# Massey 35 serial number question



## Ckinser1 (Oct 28, 2015)

I just bought a 35 industrial model.it has a odd number of digits. The serial number reads as follows UGM656000431 I know what the guy and the m stand for but I don't have a clue as to the year. Any help would be great.
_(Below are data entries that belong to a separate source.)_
(** Mantissas of full width are canonical above the least exponent. *)
Lemma bounded_normal m e :
  Zpos (digits2_pos m) = prec -> 3 - emax - prec <= e <= emax - prec ->
  bounded prec emax m e = true.
Proof.
  intros D E. apply bounded_iff. split; [|lia].
  unfold SpecFloat.fexp, emin. lia.
Qed.

Lemma shr_fexp_exact (c x : positive) e k :
  0 <= k -> Zpos c = Zpos x * 2 ^ k ->
  fexp prec emax (Zpos (digits2_pos x) + (e + k)) = e + k ->
  shr_fexp prec emax (Zpos c) e loc_Exact
  = (Build_shr_record (Zpos x) false false, e + k).
Proof.
  intros K E F. unfold shr_fexp. cbn [Zdigits2 shr_record_of_loc].
  rewrite (digits2_pos_shift c x k K E).
  replace (Zpos (digits2_pos x) + k + e) with (Zpos (digits2_pos x) + (e + k)) by lia.
  rewrite F. replace (e + k - e) with k by lia.
  rewrite E. now apply shr_exact.
Qed.

(** Rounding a mantissa whose discarded bits are all zero. *)
Lemma binary_round_aux_exact s (c x : positive) e k :
  0 <= k -> Zpos c = Zpos x * 2 ^ k -> bounded prec emax x (e + k) = true ->
  binary_round_aux prec emax s (Zpos c) e loc_Exact = S754_finite s x (e + k).
Proof.
  intros K E B. apply bounded_iff in B. destruct B as [F L].
  unfold binary_round_aux.
  rewrite (shr_fexp_exact c x e k K E F).
  cbn [shr_m loc_of_shr_record round_nearest_even].
  rewrite (shr_fexp_exact x x (e + k) 0); try lia.
  - cbn [shr_m]. rewrite Z.add_0_r.
    apply Z.leb_le in L. now rewrite L.
  - now rewrite Z.add_0_r.
Qed.

(** [binary_round] yields the canonical representation [(c, ec)] of the
    value of [(M, E)] whenever it has one. *)
Lemma binary_round_canonical s (M : positive) E (c : positive) ec :
  bounded prec emax c ec = true ->
  (ec <= E /\ Zpos c = Zpos M * 2 ^ (E - ec)) \/
  (E <= ec /\ Zpos M = Zpos c * 2 ^ (ec - E)) ->
  binary_round prec emax s M E = S754_finite s c ec.
Proof.
  intros B V. pose proof (proj1 (bounded_iff _ _) B) as [F L].
  assert (X : fexp prec emax (Zpos (digits2_pos M) + E) = ec).
  { transitivity (fexp prec emax (Zpos (digits2_pos c) + ec)); [|exact F].
    f_equal.
    destruct V as [[O V]|[O V]].
    - rewrite (digits2_pos_shift c M (E - ec)) by (trivial; lia). lia.
    - rewrite (digits2_pos_shift M c (ec - E)) by (trivial; lia). lia. }
  unfold binary_round. rewrite X. unfold shl_align.
  destruct (ec - E) as [|p|p] eqn:S.
  - assert (Q : ec = E) by lia. clear X. subst ec.
    assert (c = M).
    { destruct V as [[_ V]|[_ V]];
        rewrite ?Z.sub_diag, ?Z.pow_0_r, ?Z.mul_1_r in V; congruence. }
    subst c. replace E with (E + 0) at 2 by lia.
    apply binary_round_aux_exact; try lia. now rewrite Z.add_0_r.
  - destruct V as [[O V]|[O V]]; [lia|].
    assert (Q : ec = E + Zpos p) by lia. rewrite Q.
    apply binary_round_aux_exact; [lia | exact V | rewrite <- Q; exact B].
  - destruct V as [[O V]|[O V]]; [|lia].
    assert (Pos.iter xO M p = c) as ->.
    { apply Pos2Z.inj. rewrite iter_xO_pow2, V. f_equal. f_equal. lia. }
    replace ec with (ec + 0) at 2 by lia.
    apply binary_round_aux_exact; try lia. now rewrite Z.add_0_r.
Qed.

(** The integer a canonical representation denotes. *)
Lemma shiftl_value (c : positive) ec V :
  (ec <= 0 /\ Zpos c = V * 2 ^ (- ec)) \/ (0 <= ec /\ V = Zpos c * 2 ^ ec) ->
  Z.shiftl (Zpos c) ec = V.
Proof.
  intros [[O E]|[O E]].
  - rewrite Z.shiftl_div_pow2 by lia. rewrite E.
    apply Z.div_mul. apply Z.pow_nonzero; lia.
  - rewrite Z.shiftl_mul_pow2 by lia. now rewrite E.
Qed.

Lemma widen_spec v :
  Zpos (digits2_pos v) <= prec ->
  Zpos (widen prec v) = Zpos v * 2 ^ (prec - Zpos (digits2_pos v)).
Proof.
  intros D. unfold widen. apply Z2Pos.id.
  apply Z.mul_pos_pos; [lia|]. apply Z.pow_pos_nonneg; lia.
Qed.

Lemma widen_bounded v :
  1 < prec -> prec < emax ->
  Zpos (digits2_pos v) <= prec ->
  bounded prec emax (widen prec v) (Zpos (digits2_pos v) - prec) = true.
Proof.
  intros Hp He D. apply bounded_normal.
  - rewrite (digits2_pos_shift (widen prec v) v (prec - Zpos (digits2_pos v)));
      try lia. now apply widen_spec.
  - pose proof (Pos2Z.is_pos (digits2_pos v)). lia.
Qed.

Lemma binary_round_integer s v :
  1 < prec -> prec < emax ->
  Zpos (digits2_pos v) <= prec ->
  binary_round prec emax s v 0
  = S754_finite s (widen prec v) (Zpos (digits2_pos v) - prec).
Proof.
  intros Hp He D. apply binary_round_canonical; [now apply widen_bounded|].
  left. split; [lia|]. rewrite widen_spec by trivial.
  f_equal. f_equal. lia.
Qed.

Lemma widen_value v :
  Zpos (digits2_pos v) <= prec ->
  Z.shiftl (Zpos (widen prec v)) (Zpos (digits2_pos v) - prec) = Zpos v.
Proof.
  intros D. apply shiftl_value. left. split; [lia|].
  rewrite widen_spec by trivial. f_equal. f_equal. lia.
Qed.

End FormatFacts.

(** ** Conversions between integers and floating-point values *)

Section ConversionFacts.
Variable F : floating_point.

Lemma of_integral_finite z :
  1 < digits F -> digits F < max_exponent F ->
  z <> 0 -> Z.abs z < 2 ^ digits F ->
  of_integral F z =
  S754_finite (z <? 0) (widen (digits F) (Z.to_pos (Z.abs z)))
    (Zpos (digits2_pos (Z.to_pos (Z.abs z))) - digits F).
Proof.
  intros Hp He NZ B. unfold of_integral, binary_normalize.
  destruct z as [|v|v]; [contradiction| |]; simpl in B |- *;
    apply binary_round_integer; trivial; now apply digits2_pos_below.
Qed.

Lemma truncate_of_integral z :
  1 < digits F -> digits F < max_exponent F ->
  Z.abs z < 2 ^ digits F -> truncate (of_integral F z) = Some z.
Proof.
  intros Hp He B. destruct (Z.eq_dec z 0) as [->|NZ]; [reflexivity|].
  rewrite of_integral_finite by trivial. cbn [truncate].
  rewrite widen_value by (destruct z; try contradiction; now apply digits2_pos_below).
  destruct z; [contradiction| |]; reflexivity.
Qed.

End ConversionFacts.

Lemma to_integral_truncate T x :
  to_integral T x =
  match truncate x with
  | Some z => if representable T z then Some z else None
  | None => None
  end.
Proof.
  destruct x; simpl; trivial. now rewrite representable_0.
Qed.

(** ** The power function *)

Section PowFacts.

Lemma double_digits : 1 < digits double_t.
Proof. reflexivity. Qed.

Lemma double_max_exponent : digits double_t < max_exponent double_t.
Proof. reflexivity. Qed.

(** A positive power of a mantissa of full width, rounded. *)
Lemma binary_round_pow s (v : positive) (q : positive) :
  Zpos v ^ Zpos q < 2 ^ (digits double_t) ->
  truncate
    (binary_round (digits double_t) (max_exponent double_t) s
       (Pos.pow (widen (digits double_t) v) q)
       ((Zpos (digits2_pos v) - (digits double_t)) * Zpos q))
  = Some (cond_Zopp s (Zpos v ^ Zpos q)).
Proof.
  intros B.
  assert (Dv : Zpos (digits2_pos v) <= (digits double_t)).
  { apply digits2_pos_below.
    apply Z.le_lt_trans with (Zpos v ^ Zpos q); [|exact B].
    rewrite <- (Z.pow_1_r (Zpos v)) at 1.
    apply Z.pow_le_mono_r; lia. }
  set (W := Pos.pow v q).
  assert (EW : Zpos W = Zpos v ^ Zpos q) by apply Pos2Z.inj_pow.
  assert (DW : Zpos (digits2_pos W) <= (digits double_t))
    by (apply digits2_pos_below; now rewrite EW).
  assert (EM : Zpos (Pos.pow (widen (digits double_t) v) q)
               = Zpos W * 2 ^ (((digits double_t) - Zpos (digits2_pos v)) * Zpos q)).
  { rewrite Pos2Z.inj_pow, (widen_spec (digits double_t)) by trivial.
    rewrite Z.pow_mul_l, <- Z.pow_mul_r, EW by lia. reflexivity. }
  rewrite (binary_round_canonical (digits double_t) (max_exponent double_t)
             s _ _ (widen (digits double_t) W) (Zpos (digits2_pos W) - (digits double_t))).
  - cbn [truncate]. rewrite (widen_value (digits double_t)) by trivial.
    now rewrite EW.
  - apply widen_bounded; trivial; reflexivity.
  - rewrite EM, (widen_spec (digits double_t)) by trivial.
    set (E := (Zpos (digits2_pos v) - (digits double_t)) * Zpos q).
    set (ec := Zpos (digits2_pos W) - (digits double_t)).
    replace (((digits double_t) - Zpos (digits2_pos v)) * Zpos q) with (- E) by (subst E; ring).
    replace ((digits double_t) - Zpos (digits2_pos W)) with (- ec) by (subst ec; ring).
    assert (E <= 0) by (subst E; nia).
    assert (ec <= 0) by (subst ec; lia).
    destruct (Z.le_ge_cases ec E) as [O|O]; [left|right]; split; trivial.
    + replace (- ec) with (- E + (E - ec)) by ring.
      rewrite Z.pow_add_r by lia. ring.
    + replace (- E) with (- ec + (ec - E)) by ring.
      rewrite Z.pow_add_r by lia. ring.
Qed.

Lemma cond_Zopp_pow (v q : positive) :
  cond_Zopp (true && Z.odd (Zpos q)) (Zpos v ^ Zpos q) = Zneg v ^ Zpos q.
Proof.
  destruct (Z.odd (Zpos q)) eqn:O; cbn [andb cond_Zopp];
    change (Zneg v) with (- Zpos v).
  - apply Z.odd_spec in O. now rewrite Z.pow_opp_odd.
  - rewrite <- Z.negb_even in O. apply negb_false_iff, Z.even_spec in O.
    now rewrite Z.pow_opp_even.
Qed.

(** Within the 53 bits of a [double], [std::pow] of two integers is the
    exact power. *)
Lemma std_pow_exact base power :
  0 <= power < 2 ^ (digits double_t) -> Z.abs base ^ power < 2 ^ (digits double_t) ->
  truncate (std_pow base power) = Some (base ^ power).
Proof.
  intros P B. unfold std_pow, pow_double.
  rewrite (truncate_of_integral double_t _ double_digits double_max_exponent)
    by (rewrite Z.abs_eq; lia).
  destruct (Z.eqb_spec power 0) as [->|NZ]; [reflexivity|].
  assert (G : (power >? 0) = true) by (apply Z.gtb_lt; lia).
  destruct power as [|q|q]; try lia. clear NZ.
  destruct (Z.eq_dec base 0) as [->|NB].
  - cbn [of_integral binary_normalize]. rewrite G. simpl truncate.
    now rewrite Z.pow_0_l by lia.
  - assert (Bb : Z.abs base < 2 ^ digits double_t).
    { apply Z.le_lt_trans with (Z.abs base ^ Zpos q); [|exact B].
      rewrite <- (Z.pow_1_r (Z.abs base)) at 1.
      apply Z.pow_le_mono_r; lia. }
    rewrite (of_integral_finite double_t _ double_digits double_max_exponent)
      by trivial.
    rewrite G. cbn [Z.abs Z.to_pos].
    destruct base as [|v|v]; [contradiction| |]; cbn [Z.abs Z.to_pos Z.ltb Z.compare].
    + rewrite (binary_round_pow _ v q) by exact B. reflexivity.
    + rewrite (binary_round_pow _ v q) by exact B.
      now rewrite cond_Zopp_pow.
Qed.

End PowFacts.

Section PowResult.
Variable T : integral.

Lemma gcd_pow_r n d p :
  0 <= p -> Z.gcd n d = 1 -> Z.gcd n (d ^ p) = 1.
Proof.
  intros P G. pattern p. apply natlike_ind; trivial.
  - apply Z.gcd_1_r.
  - intros x X IH. rewrite Z.pow_succ_r by trivial.
    now apply Z.coprime_mul_r.
Qed.

Lemma gcd_pow n d p :
  0 <= p -> Z.gcd n d = 1 -> Z.gcd (n ^ p) (d ^ p) = 1.
Proof.
  intros P G. apply gcd_pow_r; trivial.
  rewrite Z.gcd_comm. apply gcd_pow_r; trivial. now rewrite Z.gcd_comm.
Qed.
It looks like a 63 or 64


----------



## Blackbear (Feb 24, 2015)

did some searching and found a post on another forum about the same thing,looks like they made a turf and a utility model.

```
After referencing the production and serial number tables in my Massey Legacy-volume two I found that they list a 'turf special' and '35 utility' with these serial numbers:


 1962 turf (gas) 656000001-656000105
 1963 turf (gas) 656000150-656000614
 1964 turf (gas) 656000615-656000892

 1962 utility (diesel) 655000003-655000240
 1962 utility (gas) 655000001-655000236
 1963 utility 655000279-655001253
 1964 utility 655001254-655001754
```
original post here

```
http://www.tractorbynet.com/forums/massey-ferguson-classic-vintage/298291-massey-ferguson-35-industrial-mystery.html
```


----------



## Ckinser1 (Oct 28, 2015)

Thank u so much. It makes sense as the tractor is twice as fast as my 135.


----------